*** RECORDS FOR THE EXERCISE ***
Lemma UpdateReservationStatus_integrity :
  integrity.holds db ->
  integrity.holds
    (services.committed db (services.UpdateReservationStatus env db req)).
Proof.
  intros Hint.
  destruct (services.UpdateReservationStatus env db req) as [[ev db'] |] eqn:Hu;
    cbn [services.committed]; [ | assumption ].
  destruct Hint as (Hrpk & Hspk & Hids & Hvtr & Hpos & Hfk).
  apply UpdateReservationStatus_Ok_inv in Hu as (status & _ & ->).
  set (f := fun r : Reservations.row =>
              if uuid.eqb (Reservations.id r)
                   (UpdateReservationStatusRequest.ReservationID req)
              then Reservations.set_status status (services.CURRENT_TIMESTAMP env) r
              else r).
  assert (Hid : forall r, Reservations.id (f r) = Reservations.id r)
    by (intros r; unfold f; now destruct (uuid.eqb _ _)).
  assert (Hroom : forall r, Reservations.room_id (f r) = Reservations.room_id r)
    by (intros r; unfold f; now destruct (uuid.eqb _ _)).
  assert (Huser : forall r, Reservations.user_id (f r) = Reservations.user_id r)
    by (intros r; unfold f; now destruct (uuid.eqb _ _)).
  assert (Htime : forall r,
            (Reservations.start_time (f r) <? Reservations.end_time (f r))
            = (Reservations.start_time r <? Reservations.end_time r))
    by (intros r; unfold f; now destruct (uuid.eqb _ _)).
  unfold integrity.foreign_keys in Hfk. apply andb_true_iff in Hfk as [Hfk1 Hfk2].
  rewrite forallb_forall in Hfk1, Hfk2.
  unfold integrity.holds. repeat split.
  - exact Hrpk.
  - exact Hspk.
  - cbn [with_reservations reservations]. rewrite map_map.
    now rewrite (map_ext _ _ Hid).
  - unfold valid_time_range in *. cbn [with_reservations reservations].
    apply forallb_forall. intros r' Hr'. apply in_map_iff in Hr' as (r & <- & Hr).
    rewrite Htime. rewrite forallb_forall in Hvtr. now apply Hvtr.
  - exact Hpos.
  - unfold integrity.foreign_keys, user_exists, reservation_exists.
    cbn [with_reservations reservations rooms users snacks reservation_snacks].
    apply andb_true_iff. split.
    + apply forallb_forall. intros r' Hr'. apply in_map_iff in Hr' as (r & <- & Hr).
      rewrite Hroom, Huser. now apply Hfk1.
    + apply forallb_forall. intros rs Hrs. apply Hfk2 in Hrs.
      unfold reservation_exists in Hrs. unfold f.
      now rewrite existsb_id_set_status.
Qed.

End UpdateKeepsIntegrity.



(** ** What is stored for a new reservation *)

(** X10. The reservation that a successful [CreateReservation] stores
    lasts at least 30 minutes and at most 24 hours, starts no earlier
    than the time of the call, and is for a room that is stored as
    available and whose capacity is not below the visitor count; no
    reservation of that room stored before it, unless cancelled, has an
    interval that meets its interval. *)
Theorem stored_reservation_is_admissible
    (env : services.Env) (db db' : DB) (req : CreateReservationRequest.t)
    (resp : CreateReservationResponse.t) :
  services.CreateReservation env db req = Ok (resp, db') ->
  exists r rm,
    reservations db' = (reservations db ++ [r])%list
    /\ 30 * time.Minute <= Reservations.end_time r - Reservations.start_time r
    /\ Reservations.end_time r - Reservations.start_time r <= 24 * time.Hour
    /\ services.Now env <= Reservations.start_time r
    /\ In rm (rooms db)
    /\ Rooms.id rm = Reservations.room_id r
    /\ Rooms.status rm = available
    /\ Reservations.visitor_count r <= Rooms.capacity rm
    /\ (forall r0, In r0 (reservations db) ->
          spec.conflicts (Reservations.room_id r) (Reservations.start_time r)
            (Reservations.end_time r) r0 = false).
Proof.
  intros H.
  apply CreateReservation_Ok_inv in H as (rm & Hv & Hq & Hcap & Hcount & _ & _ & ->).
  apply validateTimeConstraints_ok in Hv.
  unfold spec.violates_time_constraints in Hv.
  apply queryAvailableRoom_Some in Hq as (Hrm & Hid & Hst).
  eexists. exists rm. split; [ reflexivity | ]. cbn.
  change (30 * time.Minute) with 1800000000000 in *.
  change (24 * time.Hour) with 86400000000000 in *.
  repeat (split; [ solve [ lia | assumption ] | ]).
  intros r0 Hr0. apply not_true_is_false. intros Hconf.
  apply conflicts_overlapping in Hconf.
  pose proof (countOverlapping_pos _ _ _ _ r0 Hr0 Hconf). lia.
Qed.

Lemma stored_reservation_is_admissible_witness :
  exists r,
    reservations (example.db1 []) = (reservations example.db0 ++ [r])%list
    /\ 30 * time.Minute <= Reservations.end_time r - Reservations.start_time r.
Proof.
  unfold example.db1.
  destruct (services.CreateReservation example.env0 example.db0 (example.book []))
    as [[resp db'] |] eqn:Hc; [ | vm_compute in Hc; discriminate ].
  destruct (stored_reservation_is_admissible _ _ _ _ _ Hc)
    as (r & rm & Hr & Hmin & _).
  exists r. split; [ exact Hr | exact Hmin ].
Defined.

(** ** Deleting a room *)

Section DeleteRoom.

Variables (db : DB) (id : uuid.UUID).

Let roomExists := existsb (fun rm => uuid.eqb (Rooms.id rm) id) (rooms db).
Let referenced :=
  existsb (fun r => uuid.eqb (Reservations.room_id r) id) (reservations db).

Lemma hasActiveReservations_referenced :
  RoomService.hasActiveReservations db id = true -> referenced = true.
Proof.
  unfold RoomService.hasActiveReservations, referenced. intros H.
  apply existsb_exists in H as (r & Hr & H). apply andb_true_iff in H as [H _].
  apply existsb_exists. now exists r.
Qed.

Lemma filter_length_zero {A : Type} (p : A -> bool) (l : list A) :
  Z.of_nat (List.length (filter p l)) = 0 <-> existsb p l = false.
Proof.
  split.
  - intros H. apply not_true_is_false. intros Hex.
    apply filter_cons_existsb in Hex as (x & rest & Hf). rewrite Hf in H.
    cbn [List.length] in H. lia.
  - intros H. now rewrite filter_nil_existsb.
Qed.

Lemma DeleteRoom_eq :
  RoomService.DeleteRoom db id
  = if RoomService.hasActiveReservations db id then
      Err "cannot delete room with active reservations"
    else if roomExists && referenced then
      Err "error deleting room: pq: update or delete on table rooms violates foreign key constraint reservations_room_id_fkey on table reservations"
    else if roomExists then
      Ok (database.Build
            (filter (fun rm => negb (uuid.eqb (Rooms.id rm) id)) (rooms db))
            (users db) (reservations db) (snacks db) (reservation_snacks db))
    else Err "room not found".
Proof.
  unfold RoomService.DeleteRoom, RoomService.delete_room.
  fold roomExists referenced.
  destruct (RoomService.hasActiveReservations db id); [ reflexivity | ].
  destruct roomExists eqn:Hex; cbn [andb].
  - destruct referenced; [ reflexivity | ]. cbn [wrap bind].
    destruct (Z.eqb_spec (Z.of_nat (List.length
                (filter (fun rm => uuid.eqb (Rooms.id rm) id) (rooms db)))) 0)
      as [Hz | Hz]; [ | reflexivity ].
    apply filter_length_zero in Hz. unfold roomExists in Hex. congruence.
  - cbn [wrap bind].
    destruct (Z.eqb_spec (Z.of_nat (List.length
                (filter (fun rm => uuid.eqb (Rooms.id rm) id) (rooms db)))) 0)
      as [Hz | Hz]; [ reflexivity | ].
    exfalso. apply Hz. now apply filter_length_zero.
Qed.

(** X11. The status of the answer of the room deletion: 409 exactly when
    a pending or confirmed reservation refers to the room; 404 exactly
    when no such reservation exists and no room has the identifier; 500
    exactly when the room exists and is referred to only by cancelled or
    completed reservations, which the foreign key of [reservations] still
    protects; 200 exactly when the room exists and no reservation refers
    to it.  Only an answer of 200 changes the database. *)
Theorem delete_room_status_codes :
  let answer := RoomHandler.DeleteRoom db id in
  let code := handlers.code (fst answer) in
  (code = http.StatusConflict <-> RoomService.hasActiveReservations db id = true)
  /\ (code = http.StatusNotFound
      <-> RoomService.hasActiveReservations db id = false /\ roomExists = false)
  /\ (code = http.StatusInternalServerError
      <-> RoomService.hasActiveReservations db id = false
          /\ roomExists = true /\ referenced = true)
  /\ (code = http.StatusOK <-> roomExists = true /\ referenced = false)
  /\ (code <> http.StatusOK -> snd answer = db).
Proof.
  cbv zeta. unfold RoomHandler.DeleteRoom. rewrite DeleteRoom_eq.
  destruct (RoomService.hasActiveReservations db id) eqn:Hact.
  - apply hasActiveReservations_referenced in Hact. rewrite Hact. status_table.
  - destruct roomExists, referenced; status_table.
Qed.

(** X12. A successful [DeleteRoom] removes the rows of [rooms] that carry
    the identifier and nothing else: the other rooms and the other tables
    are as before, and no reservation refers to the removed room, so the
    constraints of the database still hold. *)
Theorem delete_room_effect (db' : DB) :
  integrity.holds db ->
  RoomService.DeleteRoom db id = Ok db' ->
  rooms db' = filter (fun rm => negb (uuid.eqb (Rooms.id rm) id)) (rooms db)
  /\ users db' = users db /\ reservations db' = reservations db
  /\ snacks db' = snacks db /\ reservation_snacks db' = reservation_snacks db
  /\ (forall r, In r (reservations db) -> Reservations.room_id r <> id)
  /\ integrity.holds db'.
Proof.
  intros (Hrpk & Hspk & Hids & Hvtr & Hpos & Hfk). rewrite DeleteRoom_eq.
  destruct (RoomService.hasActiveReservations db id); [ discriminate | ].
  destruct roomExists; cbn [andb]; [ | discriminate ].
  destruct referenced eqn:Href; [ discriminate | ].
  intros [= <-]. cbn [rooms users reservations snacks reservation_snacks].
  assert (Hfree : forall r, In r (reservations db) -> Reservations.room_id r <> id).
  { intros r Hr Heq. unfold referenced in Href.
    assert (existsb (fun r => uuid.eqb (Reservations.room_id r) id)
                    (reservations db) = true); [ | congruence ].
    apply existsb_exists. exists r. split; [ assumption | now apply uuid_eqb_eq ]. }
  repeat split; try assumption.
  - unfold rooms_pkey. cbn [rooms]. now apply unique_filter.
  - unfold integrity.foreign_keys in *. apply andb_true_iff in Hfk as [Hfk1 Hfk2].
    unfold user_exists, reservation_exists in *.
    cbn [rooms users reservations snacks reservation_snacks].
    rewrite Hfk2, andb_true_r. rewrite forallb_forall in Hfk1.
    apply forallb_forall. intros r Hr. pose proof (Hfk1 r Hr) as H.
    apply andb_true_iff in H as [Hroom Hu]. rewrite Hu, andb_true_r.
    apply existsb_exists in Hroom as (rm & Hrm & Hid).
    apply existsb_exists. exists rm. split; [ | assumption ].
    apply filter_In. split; [ assumption | ].
    apply negb_true_iff, not_true_is_false. intros Heq.
    apply uuid_eqb_eq in Hid, Heq. apply (Hfree r Hr). congruence.
Qed.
*** End of RECORDS FOR THE EXERCISE ***
• [TO DO] All lines above from the one with "- exact Hspk." to the one with "Hfk2 in Hrs.", inclusive, should be copied exactly, and no other lines.

• [RESULT OF THE EXERCISE]
  - exact Hspk.
  - cbn [with_reservations reservations]. rewrite map_map.
    now rewrite (map_ext _ _ Hid).
  - unfold valid_time_range in *. cbn [with_reservations reservations].
    apply forallb_forall. intros r' Hr'. apply in_map_iff in Hr' as (r & <- & Hr).
    rewrite Htime. rewrite forallb_forall in Hvtr. now apply Hvtr.
  - exact Hpos.
  - unfold integrity.foreign_keys, user_exists, reservation_exists.
    cbn [with_reservations reservations rooms users snacks reservation_snacks].
    apply andb_true_iff. split.
    + apply forallb_forall. intros r' Hr'. apply in_map_iff in Hr' as (r & <- & Hr).
      rewrite Hroom, Huser. now apply Hfk1.
    + apply forallb_forall. intros rs Hrs. apply Hfk2 in Hrs.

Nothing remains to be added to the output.